Zero Parades: For Dead Spies and Disco Elysium developer ZA/UM Studio has filed redundancy paperwork that will see the company potentially lay off up to 32 employees across “all departments.”

This news comes from the company’s social media accounts, where it posted a statement that concluded with an appeal for other developers to consider hiring the impacted workers. The post states that while Zero Parades was released to positive reviews, its commercial performance has apparently not hit the mark.

As ZA/UM put it: “While Zero Parades: For Dead Spies was released to critical acclaim, its commercial performance has not enabled us to sustain a studio of our current size.”

The post says the laid-off employees’ work has “made a lasting difference” and “left its mark” on Zero Parades and the studio as a whole, and that the company is continuing to consult and work with representatives of the ZA/UM Workers’ Alliance.

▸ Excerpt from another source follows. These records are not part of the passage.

(* ===== verification/EmberSettings.v ===== *)
(** * EmberSettings: the display mode in settings.txt (src/cuesupport.c)

    [cueApplyDisplaySetting] takes the display line out of the file, puts its own behind the
    other lines, and writes, removes or leaves the file. *)
From S2P Require Import Prelude CLib BootCnf GameList Ps1Names Ps1List.

(** the setting *)
Definition EMBER_DISPLAY_LEAVE : Z := 0.
Definition EMBER_DISPLAY_240 : Z := 1.
Definition EMBER_DISPLAY_480 : Z := 2.
Definition EMBER_SETTINGS_NAME : bytes := bs "settings.txt".
(** the two buffers on the stack *)
Definition BUF : nat := 512.

(** ** The device *)

Class SettingsFile (W : Type) := {
  st_read : W -> bytes -> option bytes;        (** the file opened for reading: what one [read] of 511 bytes gives, empty when it fails *)
  st_write : W -> bytes -> bytes -> option nat * W;   (** opened, truncated and written: [None] when it cannot be opened, else the bytes written *)
  st_unlink : W -> bytes -> W;
}.

(** ** The lines *)

(** the lines between the line feeds, the last one too *)
Fixpoint split_lf (s line : bytes) : list bytes :=
  match s with
  | [] => [line]
  | c :: s => if c =? cLF then line :: split_lf s [] else split_lf s (line ++ [c])
  end.

(** one carriage return at the end goes *)
Definition strip_cr (line : bytes) : bytes := match last line with Some c => if c =? cCR then removelast line else line | None => line end.

(** the comparison reads the buffer from the start of the line; no byte behind its end can match *)
Definition is_display (line : bytes) : bool := strncaseeq line (bs "display:") 8.

(** the lines that are kept, each with a line feed; the loop stops at a line that does not fit *)
Fixpoint keep_lines (lines : list bytes) (after : bytes) : bytes :=
  match lines with
  | [] => after
  | raw :: lines =>
    let line := strip_cr raw in
    if negb (bool_decide (line = [])) && negb (is_display raw) then
      if (BUF <=? length after + length line + 1)%nat then after
      else keep_lines lines (after ++ line ++ [cLF])
    else keep_lines lines after
  end.

Section Apply.
Context {W : Type} `{!SettingsFile W}.
Implicit Types w : W.

(** the file written, and what was there put back when the write fell short *)
Definition write_or_restore w (path before after : bytes) : W :=
  match st_write w path after with
  | (None, w) => w
  | (Some n, w) =>
    if Nat.eqb n (length after) then w
    else if Nat.ltb 0 (length before) then (st_write w path before).2 else w
  end.

Definition cueApplyDisplaySetting w (devPrefix : bytes) (gEmberDisplay : Z) : W :=
  let want := if gEmberDisplay =? EMBER_DISPLAY_480 then bs "display:480" else bs "display:240" in
  let path := bufcpy 320 (devPrefix ++ EMBER_FOLDER_DEFAULT ++ [cueSep devPrefix] ++ EMBER_SETTINGS_NAME) in
  let file := st_read w path in
  if bool_decide (file = None) && (gEmberDisplay =? EMBER_DISPLAY_LEAVE) then w
  else
    let before := default [] file in
    if Nat.eqb (length before) (BUF - 1) then w
    else
      let kept := keep_lines (split_lf before []) [] in
      let line := want ++ [cLF] in
      if negb (gEmberDisplay =? EMBER_DISPLAY_LEAVE) && (BUF - length kept <=? length line)%nat then w
      else
        let after := if gEmberDisplay =? EMBER_DISPLAY_LEAVE then kept else kept ++ line in
        if bool_decide (after = []) then if Nat.ltb 0 (length before) then st_unlink w path else w
        else if bool_decide (after = before) then w
        else write_or_restore w path before after.
End Apply.

(** ** Lemmas *)

Definition other (raw : bytes) : option bytes := let line := strip_cr raw in if negb (bool_decide (line = [])) && negb (is_display raw) then Some line else None.
(** the lines of a file that are not empty and not the display line *)
Definition other_lines (b : bytes) : list bytes := omap other (split_lf b []).
Definition text_of (lines : list bytes) : bytes := concat (map (fun l => l ++ [cLF]) lines).

Lemma last_split (l : bytes) c : last l = Some c -> l = removelast l ++ [c].
Proof. intros (l' & ->)%last_Some. by rewrite removelast_last. Qed.

Lemma strip_cr_length l : (length (strip_cr l) <= length l)%nat.
Proof.
  unfold strip_cr. destruct (last l) as [c|] eqn:E; [|lia]. destruct (c =? cCR); [|lia]. rewrite (last_split l c E) at 2. rewrite length_app. lia.
Qed.

(** the lines of a text with their line feeds are the text and one more *)
Definition size_of (lines : list bytes) : nat := fold_right (fun l n => (length l + 1 + n)%nat) 0%nat lines.

Lemma split_lf_size s : forall line, size_of (split_lf s line) = (length line + length s + 1)%nat.
Proof.
  induction s as [|c s IH]; intros line; cbn [split_lf]; [cbn; lia|]. destruct (c =? cLF); cbn [size_of fold_right length].
  - fold (size_of (split_lf s [])). rewrite IH. cbn [length]. lia.
  - rewrite IH, length_app. cbn. lia.
Qed.

Lemma text_app l1 l2 : text_of (l1 ++ l2) = text_of l1 ++ text_of l2.
Proof. unfold text_of. by rewrite map_app, concat_app. Qed.

(** every line fits *)
Lemma keep_lines_all lines : forall after, (length after + size_of lines < BUF)%nat -> keep_lines lines after = after ++ text_of (omap other lines).
Proof.
  induction lines as [|raw lines IH]; intros after H; cbn [keep_lines omap list_omap]; [by rewrite app_nil_r|]. cbn [size_of fold_right] in H. fold (size_of lines) in H. unfold other at 1. cbn zeta. pose proof (strip_cr_length raw).
  destruct (negb _ && negb _); [|apply IH; lia]. rewrite (proj2 (Nat.leb_gt _ _)) by lia. rewrite IH by (rewrite !length_app; cbn [length]; lia). change (text_of (?x :: ?l)) with ((x ++ [cLF]) ++ text_of l). by rewrite <- !app_assoc.
Qed.

Lemma kept_text b : (length b < BUF - 1)%nat -> keep_lines (split_lf b []) [] = text_of (other_lines b).
Proof. intros H. rewrite keep_lines_all; [done|]. rewrite split_lf_size. cbn [length]. unfold BUF in *. lia. Qed.

Lemma split_lf_line l r : cLF ∉ l -> forall line, split_lf (l ++ cLF :: r) line = (line ++ l) :: split_lf r [].
Proof.
  induction l as [|c l IH]; intros H line; cbn [app split_lf]; [by rewrite Z.eqb_refl, app_nil_r|]. apply not_elem_of_cons in H as [Hc H]. destruct (Z.eqb_spec c cLF); [congruence|]. rewrite IH by done. by rewrite <- app_assoc.
Qed.

Lemma split_lf_text lines r : Forall (fun l => cLF ∉ l) lines -> split_lf (text_of lines ++ r) [] = lines ++ split_lf r [].
Proof.
  induction 1 as [|l lines Hl _ IH]; [done|]. change (text_of (l :: lines)) with ((l ++ [cLF]) ++ text_of lines). rewrite <- !app_assoc. cbn [app]. rewrite split_lf_line by done. cbn [app]. by rewrite IH.
Qed.

Lemma split_lf_free s : forall line, cLF ∉ line -> Forall (fun l => cLF ∉ l) (split_lf s line).
Proof.
  induction s as [|c s IH]; intros line H; cbn [split_lf]; [by repeat constructor|]. destruct (Z.eqb_spec c cLF) as [->|Hc]; [constructor; [done|apply IH; apply not_elem_of_nil]|]. apply IH. rewrite elem_of_app. intros [?|?%list_elem_of_singleton]; [done|congruence].
Qed.

Lemma strip_cr_sub l x : x ∈ strip_cr l -> x ∈ l.
Proof.
  unfold strip_cr. destruct (last l) as [c|] eqn:E; [|done]. destruct (c =? cCR); [|done]. intros H. rewrite (last_split l c E). apply elem_of_app. by left.
Qed.

(** lines that a second pass keeps as they are *)
Definition settled (l : bytes) : Prop := other l = Some l.

Lemma other_settled lines : Forall settled lines -> omap other lines = lines.
Proof. induction 1 as [|l lines Hl _ IH]; [done|]. cbn [omap list_omap]. rewrite Hl. by rewrite IH. Qed.

Lemma strip_display raw : is_display (strip_cr raw) = true -> is_display raw = true.
Proof.
  unfold strip_cr. destruct (last raw) as [c|] eqn:E; [|done]. destruct (c =? cCR); [|done]. rewrite (last_split raw c E) at 2. set (l := removelast raw). unfold is_display, strncaseeq. intros H.
  apply bool_decide_eq_true in H. apply bool_decide_eq_true. destruct (Nat.le_gt_cases 8 (length l)) as [Hl|Hl].
  - by rewrite take_app_le.
  - apply (f_equal length) in H. rewrite !length_map, length_take in H. change (length (take 8 (bs "display:"))) with 8%nat in H. lia.
Qed.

Related:Todd Howard says ‘the timing is right’ for a collaboration with Obsidian

ZA/UM has struggled since the launch of Disco Elysium

These post-launch layoffs are the latest in a years-long string of hits for the studio that began with the ouster of two co-creators of Disco Elysium. They and other founding employees would soon found their own companies: Darkmath Games, Longdue Games, and Summer Eternal.

ZA/UM CEO Ilmar Kompus later accused game director Robert Kurvitz and art director Aleksander Rostov of fostering a toxic work environment, while the pair insisted they were fired by executives solely focused on corporate greed. Sources speaking to Gamesindustry.biz and People Make Games lent credence to the notion that both accusations might be true.

The company later laid off an undisclosed number of employees in February of 2024. Remaining workers chose to formally unionize in October 2025.

At the time, the union reported that ZA/UM employed roughly 100 people across the globe. If that number held constant through the launch of Zero Parades, that would mean today’s layoffs account for around one-third of the company’s staff.